協同開発については、保留にさせてもらった。
向こうにもどうやら頭脳明晰な人がいるらしいが、素性が分からないし、何より開発データをリークしたくない。
一応自分が先駆者であるのと、ある程度使いこなせているからそれでお金が稼げているのだ。
追い抜かれて嵌められたらたまったもんじゃない。
とはいえ、あのしっかりものの鷹嶺さんのツテが、そんな邪悪だとは思えない。
なので保留だ、またどこかで人柄を知れたらと言った感じ。
次に引き合いに出されたのはあくあだった。
被害を受けるのは自分だけでは済まないかもしれない、そうならないようにどちらかが自分を、もう片方があくあを守るためだと言われた。
2人も遣ったのはそういう事かと納得してしまった。
そこからはあれよあれよと鷹嶺さんのペースに持っていかれ、これだ。
ごめんよあくあ、コミュ障なのに2人も知らない人を家に住まわせてしまって…
そうして待つこと30分。
銀髪の人はオーバーサイズの長袖にショートパンツ、金髪の人はジャージを着てこちらへ来た。
リビングに向かい、椅子に座らせてテーブルにて話し合いだ。
「えっと…まず、2人の名前は?」
「沙花叉クロヱ…です。好きなように呼んでください」
「風真いろはでござ…申します。同じくどのように呼んでいただいてもかまいません」
ふむふむ、沙花叉クロヱに、風真いろは。
「ありがとう。それで、早速で悪いが1つ約束だ。
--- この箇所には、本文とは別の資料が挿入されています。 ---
Definition getsize (p : string) (f : fs) : Z :=
  match fs_read p f with
  | Some bytes => Z.of_nat (List.length bytes)
  | None => 0
  end.

(** [open(path, 'w')] followed by [f.write(content)]: everything written,
    [open] raised (no file), or [write] raised after the file was created. *)
Inductive write_outcome : Type :=
| Written
| OpenFailed (e : exn)
| WriteFailed (partial : list Z) (e : exn).

(** [subprocess.run(cmd, capture_output=True, text=True, timeout=30)]
    before [check=True] is applied to the return code. *)
Inductive run_outcome : Type :=
| Completed (returncode : Z) (stdout stderr : string)
| TimeoutExpired
| RunRaised (e : exn).

(** What the code calls and does not define. *)
Record world : Type := World {
  py_repr : value -> string;              (* repr() of floats and containers *)
  uuid4 : string;                         (* str(uuid.uuid4()) *)
  open_write : string -> string -> fs -> write_outcome;
  subprocess_run : list string -> fs -> fs * run_outcome;
  os_unlink : string -> fs -> option exn  (* None: the file is removed *)
}.

(** The characters of [str(uuid.uuid4())]. *)
Definition uuid_char (c : ascii) : bool := PyStr.has_char c "0123456789abcdef-".

Fixpoint uuid_text (s : string) : bool :=
  match s with
  | EmptyString => true
  | String c s' => uuid_char c && uuid_text s'
  end.

Definition type_name (v : value) : string :=
  match v with
  | VNone => "NoneType"
  | VBool _ => "bool"
  | VInt _ => "int"
  | VFloat _ => "float"
  | VStr _ => "str"
  | VList _ => "list"
  | VDict _ => "dict"
  end.

(** [d.get(k)] and [k in d] on a dict given by its items. *)
Definition dict_get (d : list (string * value)) (k : string) : option value :=
  option_map snd (find (fun kv => String.eqb (fst kv) k) d).

(** Sequencing of calls that may raise. *)
Definition bind {A B : Type} (r : result A) (k : A -> result B) : result B :=
  match r with
  | Return a => k a
  | Raise e => Raise e
  end.

Notation "x <- r ;; k" := (bind r (fun x => k))
  (at level 61, r at next level, right associativity).

(** ** ChordProProcessor *)

Section ChordProProcessor.

Context (W : world).

(** [str(v)], also what an f-string puts for [{v}]. *)
Definition py_str (v : value) : string :=
  match v with
  | VStr s => s
  | VInt z => PyStr.of_int z
  | VBool true => "True"
  | VBool false => "False"
  | VNone => "None"
  | _ => py_repr W v
  end.

Definition supported_outputs : list string := ["pdf"; "text"; "cho"; "html"].
Definition base_cmd : list string := ["chordpro"].

(** [cmd] is the list the Python code extends in place; the extended list
    is returned. *)
Definition _add_options (cmd : list value) (options : list (string * value))
  : result (list value) :=
  (* Transpose *)
  let cmd :=
    match dict_get options "transpose" with
    | Some v => cmd +++ [VStr "--transpose"; VStr (py_str v)]
    | None => cmd
    end in
  (* Metadata *)
  cmd <- match dict_get options "meta" with
         | Some (VDict items) =>
             Return (fold_left
                       (fun cmd kv =>
                          cmd +++ [VStr "--meta";
                                   VStr (fst kv ++ "=" ++ py_str (snd kv))])
                       items cmd)
         | Some v =>
             Raise (Exn AttributeError
                      ("'" ++ type_name v ++ "' object has no attribute 'items'"))
         | None => Return cmd
         end ;;
  (* Configuration files *)
  let cmd :=
    match dict_get options "config" with
    | Some (VStr config_value) =>
        let configs := map PyStr.strip (PyStr.split "," config_value) in
        fold_left (fun cmd config => cmd +++ [VStr "--config"; VStr config])
                  configs cmd
    | Some (VList config_value) =>
        fold_left (fun cmd config => cmd +++ [VStr "--config"; config])
                  config_value cmd
    | Some v => cmd +++ [VStr "--config"; VStr (py_str v)]
    | None => cmd
    end in
  (* Diagrams *)
  let cmd :=
    match dict_get options "diagrams" with
    | Some v => if truthy v then cmd +++ [VStr "--diagrams"]
                else cmd +++ [VStr "--no-diagrams"]
    | None => cmd
    end in
  Return cmd.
しばらくの間、午後11時を過ぎたら自分の部屋から出ないで欲しい」
大丈夫だとは思う。
でも、万に、億に一つの場合があるのならば、それを防ぐべきだ。
幸い、この2人は直ぐに頷いてくれた。
というかそこまで何度も頷かなくていいのよ、首痛くない?
「あ、あのっ…」
言葉を零したのは沙花叉の方だ。
「沙花叉たちを、拾ってくれるってことでいいの…んですか?」
「無理に敬語にしなくていいよ、その回答はyesだ。さっきの約束を守っていたら、という条件付きだが」
さっきは部屋と言ったが、そこまで広いものでは無い。
ベッドを置いたらそこそこのスペースを取られてしまうくらいだ。
窮屈に感じてしまうかもしれないが、我慢してほしい。
「まあ、これぐらいでいいかな。他に質問はある?」
「え、えっと…」
次は風真の方からだ。
一体何の質問だろ――
「ここって、生ナスありますか?」
「え?」
これ以降の質疑応答は、これからの生活を不安にさせるのに十分なほど、奇妙で愉快だった。
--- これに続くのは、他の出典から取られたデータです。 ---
(** * tree-notes: the node-link graph store of [frontend-codex/script.js]

    A shallow embedding of the box/line bookkeeping of the editor: the
    [boxes] Map, the [totalBoxes] counter, the box and line elements of
    the page, and the operations [createNewBlock], [addBlock], [newLine],
    [deleteLine], [getLinesAttached], [deleteBox], [download] and
    [upload], followed by the properties the specification states about
    them.  The connect menu, the colour conversion [colorToHex] and
    [rgbToHex], and [getLink] are modelled as well, with properties of
    their own. *)

From Stdlib Require Import List String Ascii Bool ZArith NArith Lia.
From Stdlib Require Import Decimal DecimalString DecimalN Permutation Sorted.
Import ListNotations.
Open Scope string_scope.
Open Scope Z_scope.

Set Warnings "-register-all".

(* ================================================================== *)
(** ** JavaScript values used by the script *)
(* ================================================================== *)

Module JS.

(** A JavaScript number as the script uses it for ids and for the
    allocator: an integer or [NaN].  The operations below are those of
    the script on integers of magnitude below 2^53, where the numbers
    of JavaScript are exact; beyond that bound, and for numerals with
    a fraction, an exponent, a radix prefix or [Infinity], they are
    not the script's.  The statements that depend on the numbers keep
    the ids and the counter below the bound (see [safe_id],
    [below_limit], [numbered_doc] and [numbered]).  Strings are sequences
    of ASCII characters: where the script trims, matches [\s] or
    changes case, the statements are about ASCII text
    ([ascii_text]). *)
Inductive num : Type :=
| NaN : num
| Fin : Z -> num.

(** White space, for the ASCII characters: space, tab, line feed,
    vertical tab, form feed and carriage return. *)
Definition is_ws (c : ascii) : bool :=
  let n := nat_of_ascii c in
  orb (Nat.eqb n 32) (Nat.leb 9 n && Nat.leb n 13)%bool.

Definition is_digit (c : ascii) : bool :=
  let n := nat_of_ascii c in (Nat.leb 48 n && Nat.leb n 57)%bool.

Fixpoint skip_ws (s : string) : string :=
  match s with
  | String c r => if is_ws c then skip_ws r else s
  | EmptyString => EmptyString
  end.

(** [drop_ws_end s] removes the trailing white space of [s]. *)
Fixpoint drop_ws_end (s : string) : string :=
  match s with
  | EmptyString => EmptyString
  | String c r =>
      match drop_ws_end r with
      | EmptyString => if is_ws c then EmptyString else String c EmptyString
      | r' => String c r'
      end
  end.

(** [String.prototype.trim]. *)
Definition trim (s : string) : string := drop_ws_end (skip_ws s).

(** Value of a string of decimal digits, [None] when another character
    occurs. *)
Definition digits_value (s : string) : option Z :=
  match NilEmpty.uint_of_string s with
  | Some d => Some (Z.of_N (N.of_uint d))
  | None => None
  end.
うちにはBLなんてないし、生ナスを食べさせることもありません。
この話により主人公くんはヤンデレルート行きを回避しました。
家にあくたんと彼だけならともかく、あの二人まで居たら相手はもう何もできません。
こうなるには学祭でトワ様がホストをやらない必要があり、そのためには去年でトワ様の心が折れる必要があり、そのためにはラミィがトワ様のお店へ来店する必要がありました。
よって今回のMVPはレバーフェイスです。
それと、とりあえず現時点(4/24)でアンケートから「餌付け」と「麺屋ぼたん」は確定とさせていただきます。